EXERCISE: Copy each line below that includes "plugins".

AVAILABLE DATA:
Definition solved_without_clock : json :=
  JObj [ ("challenge", JStr "00112233445566778899aabbccddeeff");
         ("nonce", JStr "60803");
         ("timestamp", JObj []) ].

Definition unsolved : json :=
  JObj [ ("challenge", JStr "00112233445566778899aabbccddeeff");
         ("timestamp", JNum 1699999990000%float) ].

Definition post (p : string) (b : json) : Request :=
  Reference.request "POST" p (Some "Mozilla/5.0 (X11; Linux x86_64)") "198.51.100.7" b.

Definition driven_answer : Verification :=
  {| allowed := false;
     verdict := "likely-bot";
     score := 92.5%float;
     signals := ["webdriver-detected"];
     redirectUrl := None |}.

Definition zero_answer : Verification :=
  {| allowed := true;
     verdict := "suspicious";
     score := 70%float;
     signals := ["webdriver-detected"];
     redirectUrl := Some "https://abababababab.example.com/foo" |}.

Definition visitor_answer : Verification :=
  {| allowed := true;
     verdict := "human";
     score := 7.5%float;
     signals := [];
     redirectUrl := Some "https://abababababab.example.com/foo" |}.

(** The answer to the same fingerprint posted from another address once
    the visitor above is on record. *)
Definition second_answer : Verification :=
  {| allowed := true;
     verdict := "human";
     score := 27.5%float;
     signals := ["fingerprint-reuse"];
     redirectUrl := Some "https://abababababab.example.com/foo" |}.

Definition elsewhere : Request :=
  Reference.request "POST" "/api/verify-human"
    (Some "Mozilla/5.0 (X11; Linux x86_64)") "203.0.113.9" visitor.




Definition page : Request :=
  Reference.request "GET" "/" (Some "Mozilla/5.0 (X11; Linux x86_64)")
    "198.51.100.7" (JObj []).

(** Ten page requests of the browser in the same millisecond. *)
Definition burst : list (Readings * Request) := repeat (quiet, page) 10.

(** A desktop Chrome, and the same without [navigator.plugins]. *)
Definition chrome_navigator (plugins : option nat) : Detector.Navigator :=
  {| Detector.webdriver := Some false;
     Detector.userAgent :=
       "Mozilla/5.0 (X11; Linux x86_64) AppleWebKit/537.36 Chrome/120.0 Safari/537.36";
     Detector.plugins := plugins;
     Detector.mimeTypes := Some 2%nat;
     Detector.languages := Some ["en-US"; "en"];
     Detector.language := Some "en-US";
     Detector.platform := Some "Linux x86_64";
     Detector.hardwareConcurrency := Some 8%float;
     Detector.deviceMemory := Some 8%float;
     Detector.vendor := Some "Google Inc.";
     Detector.permissions := Detector.QueryPending;
     Detector.cookieEnabled := true;
     Detector.doNotTrack := None;
     Detector.maxTouchPoints := 0;
     Detector.vendorSub := "";
     Detector.productSub := "20030107" |}.

Definition chrome_window : Detector.Window :=
  {| Detector.chrome := true;
     Detector.callPhantom := false;
     Detector._phantom := false;
     Detector._Selenium_IDE_Recorder := false;
     Detector.cdc_adoQpoasnfa76pfcZLmcfl_Array := false;
     Detector.cdc_adoQpoasnfa76pfcZLmcfl_Promise := false;
     Detector.cdc_adoQpoasnfa76pfcZLmcfl_Symbol := false;
     Detector.__playwright__ := false;
     Detector.__pw_manual := false;
     Detector.__PW_inspect := false;
     Detector.__nightmare := false;
     Detector.devicePixelRatio := 1%float |}.

Definition drawing : Detector.Context2D :=
  {| Detector.toDataURL := Detector.Returns "data:image/png;base64,iVBORw0KGgo";
     Detector.measured_width :=
       fun font => if Text.contains "Arial" font then 613%float else 600%float |}.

YOUR RESPONSE:
(** A desktop Chrome, and the same without [navigator.plugins]. *)
Definition chrome_navigator (plugins : option nat) : Detector.Navigator :=
     Detector.plugins := plugins;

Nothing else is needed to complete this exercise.